Norris: Now, before we go on, I think I can say, Mr. Weyrich, that there're quite a few people who would take exception to the statement that homosexuals are preoccupied with sex.

Weyrich: Well, I don't care whether they take exception to it—it happens to be true.

Norris: That is your opinion.

Weyrich: Well, it's not my opinion, it's the opinion of many psychologists and psychiatrists who have to deal with them. (Interview at 1:40)

===Culture war letter===
Frustrated with public indifference to the Clinton–Lewinsky scandal, Weyrich wrote a letter in February 1999 stating that he believed conservatives had lost the culture war, urging a separatist strategy where conservatives ought to live apart from corrupted mainstream society and form their own parallel institutions:

I believe that we probably have lost the culture war. That doesn't mean the war is not going to continue, and that it isn't going to be fought on other fronts. But in terms of society in general, we have lost. This is why, even when we win in politics, our victories fail to translate into the kind of policies we believe are important.

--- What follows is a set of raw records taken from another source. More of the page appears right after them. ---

(* ===== verification/SslToy.v ===== *)
(** * A system with TLS

    The network of [Net.v] with an OpenSSL whose peers greet and take what they
    are sent, and which is busy as long as the network is: it satisfies the laws
    of [SslSession.v]. *)

From S2P Require Import Prelude CString Lua Transport Socket Net SocketOps Auxiliar Buffer Tcp SslContext Ssl SslSession.
#[global] Open Scope Z_scope.

Definition toysys : Type := toynet * gmap positive tls.
Definition y_table (k : toysys) : gmap Z desc := t_table k.1.
Definition y_busy (k : toysys) : nat := t_busy k.1.
Definition y_conns (k : toysys) : gmap positive tls := k.2.

#[global] Instance toysys_net : Net toysys := {
  net_socket a b c k := let '(r, e, n) := net_socket a b c k.1 in (r, e, (n, k.2));
  net_close fd k := (net_close fd k.1, k.2);
  net_getfl fd k := net_getfl fd k.1;
  net_setfl fd f k := (net_setfl fd f k.1, k.2);
  net_bind fd a k := let '(r, e, n) := net_bind fd a k.1 in (r, e, (n, k.2));
  net_listen fd a k := let '(r, e, n) := net_listen fd a k.1 in (r, e, (n, k.2));
  net_connect fd a k := let '(r, e, n) := net_connect fd a k.1 in (r, e, (n, k.2));
  net_accept fd k := let '(r, e, n) := net_accept fd k.1 in (r, e, (n, k.2));
  net_shutdown fd h k := (net_shutdown fd h k.1, k.2);
  net_read fd c k := let '(r, d, e, n) := net_read fd c k.1 in (r, d, e, (n, k.2));
  net_send fd d k := let '(r, e, n) := net_send fd d k.1 in (r, e, (n, k.2));
  net_recvfrom fd c k := let '(r, d, a, e, n) := net_recvfrom fd c k.1 in (r, d, a, e, (n, k.2));
  net_sendto fd d a k := let '(r, e, n) := net_sendto fd d a k.1 in (r, e, (n, k.2));
  net_recv fd c k := let '(r, e, n) := net_recv fd c k.1 in (r, e, (n, k.2));
  net_select m a b c t k := let '(r, a, b, c, e, n) := net_select m a b c t k.1 in (r, a, b, c, e, (n, k.2));
  net_setsockopt fd l m v k := let '(r, n) := net_setsockopt fd l m v k.1 in (r, (n, k.2));
  net_getpeername fd k := net_getpeername fd k.1;
  net_getsockname fd k := net_getsockname fd k.1;
  net_gethostname k := net_gethostname k.1;
  net_gethostbyname m k := let '(h, a, b, n) := net_gethostbyname m k.1 in (h, a, b, (n, k.2));
  net_gethostbyaddr m k := let '(h, a, b, n) := net_gethostbyaddr m k.1 in (h, a, b, (n, k.2));
  net_time k := net_time k.1;
  net_errno k := net_errno k.1
}.

(** A law of the system is the law of its network, for the same call. *)
Ltac lift_law E law :=
  unfold toysys_net at 1 in E; cbv beta iota in E;
  repeat match type of E with (match ?x with _ => _ end) = _ => destruct x eqn:? end;
  simplify_eq; eapply law; eassumption.

#[global] Instance toysys_netlaws : NetLaws toysys y_table y_busy 0.
Proof.
  split.
  - done.
  - intros dom type proto k r errno k' E. unfold net_socket at 1 in E. lift_law E (net_socket_law (N := toynet)).
  - intros fd k. apply (net_close_law (N := toynet) fd k.1).
  - intros fd f k. apply (net_setfl_law (N := toynet) fd f k.1).
  - intros fd a k r errno k' E. unfold net_bind at 1 in E. lift_law E (net_bind_law (N := toynet)).
  - intros fd b k r errno k' E. unfold net_listen at 1 in E. lift_law E (net_listen_law (N := toynet)).
  - intros fd h k. apply (net_shutdown_law (N := toynet) fd h k.1).
  - intros fd a k r errno k' E Hb. unfold net_connect at 1 in E. lift_law E (net_connect_law (N := toynet)).
  - intros fd k r errno k' E Hb. unfold net_accept at 1 in E. lift_law E (net_accept_law (N := toynet)).
  - intros fd n k r errno k' E Hb. unfold net_recv at 1 in E. lift_law E (net_recv_law (N := toynet)).
  - intros fd n k taken data errno k' e E He Hn Hp. unfold net_read at 1 in E. lift_law E (net_read_law (N := toynet)).
  - intros fd d k sent errno k' e E He Hn. unfold net_send at 1 in E. lift_law E (net_send_law (N := toynet)).
  - intros fd d a k sent errno k' E Hb. unfold net_sendto at 1 in E. lift_law E (net_sendto_law (N := toynet)).
  - intros fd n k taken data a errno k' E Hb. unfold net_recvfrom at 1 in E. lift_law E (net_recvfrom_law (N := toynet)).
  - intros n a b c t k r a' b' c' errno k' E Ht. unfold net_select at 1 in E. lift_law E (net_select_law (N := toynet)).
  - intros fd l m v k r k' E. unfold net_setsockopt at 1 in E. lift_law E (net_setsockopt_law (N := toynet)).
  - intros m k hp a e k' E. unfold net_gethostbyname at 1 in E. lift_law E (net_gethostbyname_law (N := toynet)).
  - intros m k hp a e k' E. unfold net_gethostbyaddr at 1 in E. lift_law E (net_gethostbyaddr_law (N := toynet)).
Qed.

(** ** An OpenSSL that is busy for a while *)

#[global] Instance toysys_errors : ErrorQueue toysys := {
  ERR_clear_error k := k;
  ERR_peek_error _ := 0;
  ERR_get_error k := (0, k);
  ERR_reason_error_string _ := None
}.

Definition y_with (p : positive) (f : tls -> tls) (k : toysys) : toysys :=
  match k.2 !! p with Some c => (k.1, <[p := f c]> k.2) | None => k end.

(** A transfer: -2 without a descriptor, -1 while the network is busy. *)
Definition y_call (p : positive) (k : toysys) (wait : tls -> tls) (f : tls -> Z * tls) : Z * toysys :=
  match k.2 !! p with
  | None => (-2, k)
  | Some c =>
      match t_table k.1 !! c_fd c with
      | None => (-2, k)
      | Some _ =>
          match t_busy k.1 with
          | S b => (-1, (ToyNet (t_table k.1) (t_backlog k.1) b (t_clock k.1), <[p := wait c]> k.2))
          | O => let '(r, c') := f c in (r, (k.1, <[p := c']> k.2))
          end
      end
  end.

#[global] Instance toysys_openssl : OpenSSL toysys := {
  SSL_new x k :=
    match x with
    | None => (None, k)
    | Some _ => let p := fresh (dom k.2) in
        (Some p, (k.1, <[p := Tls SOCKET_INVALID None (of_string "hello" ++ [LF]) [] None]> k.2))
    end;
  SSL_free p k := (k.1, delete p k.2);
  SSL_set_fd p n := y_with p (fun c => Tls n (c_server c) (c_unread c) (c_wire c) (c_pending c));
  SSL_set_mode _ _ k := k;
  SSL_set_accept_state p := y_with p (fun c => Tls (c_fd c) (Some true) (c_unread c) (c_wire c) (c_pending c));
  SSL_set_connect_state p := y_with p (fun c => Tls (c_fd c) (Some false) (c_unread c) (c_wire c) (c_pending c));
  SSL_do_handshake p k := y_call p k id (fun c => (1, c));
  SSL_write p d n k := y_call p k (fun c => written (c_wire c) (Some d) c) (fun c => (n, written (c_wire c ++ d) None c));
  SSL_read p n k :=
    let got := default [] ((fun c => take (Z.to_nat n) (c_unread c)) <$> k.2 !! p) in
    let '(r, k') := y_call p k id (fun c => (Z.of_nat (length got), read_to (drop (Z.to_nat n) (c_unread c)) c)) in
    (r, if decide (0 < r) then got else [], k');
  SSL_shutdown _ k := k;
  SSL_pending _ _ := 0;
  SSL_want _ _ := 1;
  SSL_get_error _ r _ :=
    if decide (0 < r) then SSL_ERROR_NONE
    else if decide (r = 0) then SSL_ERROR_ZERO_RETURN
    else if decide (r = -1) then SSL_ERROR_WANT_READ
    else SSL_ERROR_SSL
}.

Lemma y_with_some p f k c : y_conns k !! p = Some c -> y_with p f k = (k.1, <[p := f c]> k.2).
Proof. unfold y_with, y_conns. by intros ->. Qed.

Lemma y_passes k c : passes y_busy k (k.1, c).
Proof. by split. Qed.

(** What a transfer comes to: it was done, or nothing came of it yet. *)
Lemma y_call_law p c k wait f r k' :
  y_conns k !! p = Some c -> y_call p k wait f = (r, k') ->
  c_fd (wait c) = c_fd c -> c_server (wait c) = c_server c ->
  c_fd (f c).2 = c_fd c -> c_server (f c).2 = c_server c -> 0 <= (f c).1 ->
  exists c', tls_call y_table y_busy 0 y_conns p c c' r k k' /\
    ((r = (f c).1 /\ c' = (f c).2 /\ is_Some (y_table k !! c_fd c)) \/ (r < 0 /\ (c' = wait c \/ c' = c))).
Proof.
  unfold y_call, y_conns, y_table. intros Hc E Hw1 Hw2 Hf1 Hf2 Hr. rewrite Hc in E.
  assert (forall k2 c2 r2, quick y_busy 0 k k2 -> only_on y_table (c_fd c) k k2 ->
    y_conns k2 = <[p := c2]> k.2 -> c_fd c2 = c_fd c -> c_server c2 = c_server c ->
    (r2 = -1 -> (y_busy k2 < y_busy k)%nat /\ is_Some (y_table k !! c_fd c)) ->
    tls_call y_table y_busy 0 y_conns p c c2 r2 k k2) as Hcall.
  { intros k2 c2 r2 Hq Ho Hcs Hfd Hsv Hm. do 5 (split; [done|]).
    unfold SSL_get_error, toysys_openssl, SSL_ERROR_NONE, SSL_ERROR_ZERO_RETURN, SSL_ERROR_WANT_READ,
      SSL_ERROR_WANT_WRITE, SSL_ERROR_SYSCALL, SSL_ERROR_SSL.
    repeat case_decide; split_and!; try done; try lia; intros [?|?]; lia || by apply Hm. }
  assert (quick y_busy 0 k k) as Hrefl by (split; [by split|lia]).
  destruct (t_table k.1 !! c_fd c) eqn:Hfd.
  - destruct (t_busy k.1) as [|b] eqn:Hb.
    + destruct (f c) as [r1 c1] eqn:Hfc. cbn in *. simplify_eq. exists c1. split; [|left; by split_and!].
      apply Hcall; try done; [by left|]. intros ?; lia.
    + simplify_eq. exists (wait c). split; [|by right; split; [lia|left]].
      apply Hcall; try done; [split; [split; cbn; unfold y_busy; lia|cbn; lia]|by left|]. intros _. unfold y_busy. cbn. rewrite Hb. split; [lia|]. by eexists.
  - simplify_eq. exists c. split; [|by right; split; [lia|right]].
    apply Hcall; try done; [by left|]. unfold y_conns. by rewrite insert_id.
Qed.

Lemma y_at_end p r (k : toysys) : at_end p r k -> r = 0.
Proof.
  unfold at_end. cbn. unfold SSL_ERROR_NONE, SSL_ERROR_ZERO_RETURN, SSL_ERROR_WANT_READ, SSL_ERROR_SYSCALL, SSL_ERROR_SSL.
  repeat case_decide; intros [?|(? & _)]; done.
Qed.

#[global] Instance toysys_laws : OpenSSLLaws toysys y_table y_busy 0 y_conns.
Proof.
  split; try done.
  - intros k e k' [= <- <-]. done.
  - intros [x|] k r k' [= <- <-]; (split; [done|]); (split; [by split|]); [|done].
    split; [|by eexists]. apply not_elem_of_dom, is_fresh.
  - intros p n k c Hc. cbn. rewrite (y_with_some _ _ _ _ Hc). split; [done|]. split; [apply y_passes|]. by eexists.
  - intros p k c Hc. cbn. rewrite !(y_with_some _ _ _ _ Hc). split; (split; [done|]); by split; [apply y_passes|].
  - intros p c k r k' (Hc & _ & _) E. destruct (y_call_law p c k id (fun c => (1, c)) r k' Hc E) as (c' & Ht & Hcases); try done.
    destruct Hcases as [(-> & -> & Ho)|[Hr [-> | ->]]]; (split; [done|]); done || lia.
  - intros p c d k r k' (Hc & _ & _) Hd Hq E.
    destruct (y_call_law p c k _ _ r k' Hc E) as (c' & Ht & Hcases); try done; cbn in *; [lia|].
    destruct Hcases as [(-> & -> & Ho)|[Hr Hc']].
    + split; [done|]. exists None. split; [by left|]. split; [done|]. by rewrite Nat2Z.id, firstn_all.
    + split; [lia|]. replace (Z.to_nat r) with 0%nat by lia. rewrite take_0, app_nil_r.
      destruct Hc' as [-> | ->]; [exists (Some d); split; [by right|]|exists (c_pending c); split; [done|]];
        (split; [lia|]); [done|]. by destruct c.
  - intros p c n k r d k' (Hc & _ & _) Hn E. cbn in E. unfold y_conns in Hc. rewrite Hc in E. cbn in E.
    destruct (y_call _ _ _ _) as [r0 k0] eqn:Ec. simplify_eq.
    destruct (y_call_law p c k _ _ r k' Hc Ec) as (c' & Ht & Hcases); try done; cbn in *; [lia|].
    destruct Hcases as [(-> & -> & Ho)|[Hr Hc']].
    + set (got := take (Z.to_nat n) (c_unread c)) in *.
      assert (Z.of_nat (length got) <= n) as Hle by (unfold got; rewrite length_take; lia).
      assert ((if decide (0 < Z.of_nat (length got)) then got else []) = got) as Hgot.
      { case_decide; [done|]. destruct got; [done|cbn in *; lia]. }
      split; [done|]. rewrite Hgot. split; [lia|]. exists (drop (Z.to_nat n) (c_unread c)).
      split; [unfold got; by rewrite take_drop|]. split; [|done]. intros Hend%y_at_end.
      assert (length got = 0%nat) as Hz by lia. unfold got in Hz. rewrite length_take in Hz. apply nil_length_inv. lia.
    + rewrite decide_False by lia. split; [lia|]. split; [cbn; lia|]. exists (c_unread c). split; [done|].
      split; [intros Hend%y_at_end; lia|]. by destruct Hc' as [-> | ->], c.
  - intros p c k Hc. split; [by split|]. by split; [left|].
  - intros n a b d t k r a' b' d' errno k' E. unfold net_select at 1, toysys_net at 1 in E.
    repeat match type of E with (match ?x with _ => _ end) = _ => destruct x end. by simplify_eq.
Qed.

Therefore, what seems to me a legitimate strategy for us to follow is to look at ways to separate ourselves from the institutions that have been captured by the ideology of Political Correctness, or by other enemies of our traditional culture.

What I mean by separation is, for example, what the homeschoolers have done. Faced with public school systems that no longer educate but instead 'condition' students with the attitudes demanded by Political Correctness, they have seceded. They have separated themselves from public schools and have created new institutions, new schools, in their homes.
I think that we have to look at a whole series of possibilities for bypassing the institutions that are controlled by the enemy. If we expend our energies on fighting on the "turf" they already control, we will probably not accomplish what we hope, and we may spend ourselves to the point of exhaustion.

This was widely interpreted as Weyrich calling for a retreat from politics, but he almost immediately issued a clarification stating this was not his intent. In the evangelical magazine World he wrote:

... [W]hen critics say in supposed response to me that 'before striking our colors in the culture wars, Christians should at least put up a fight,' I am puzzled. Of course they should. That is exactly what I am urging them to do. The question is not whether we should fight, but how. ...In essence, I said that we need to change our strategy. Instead of relying on politics to retake the culturally and morally decadent institutions of contemporary America, I said that we should separate from those institutions and build our own.

By 2004, Weyrich was reportedly more hopeful, given trends in public opinion and the reelection of President George W. Bush. In spite of his initial support for Bush, he often disagreed with Bush administration policies. Examples of their disagreement included the Iraq War, immigration, Harriet Miers, and fiscal policy.

After the fall of the Soviet Union, Weyrich made many trips to Russia and was a supporter of a close Russia-United States relationship.

==Personal life==
Weyrich and his wife, Joyce Anne (née Smigun), who resided with him in Annandale, Virginia, had five children and 13 grandchildren.

==Spinal injury and disability==
In 1996, Weyrich fell on black ice and was diagnosed with arachnoiditis, a spinal injury. From 2001 until his death in 2008, his injury left him in a wheelchair and in chronic pain. In July 2005, complications from the injury required bilateral, below-the-knee amputation of his legs.

==Death==
On December 18, 2008, Weyrich visited Inova Fair Oaks Hospital in Fairfax, Virginia, for routine tests, and died there at age 66. His cause of death was not released.
In addition to his spinal injury and amputation, Weyrich had been diagnosed previously with Type 2 diabetes. On December 22, 2008, he was interred in Fairfax Memorial Park in Fairfax, Virginia.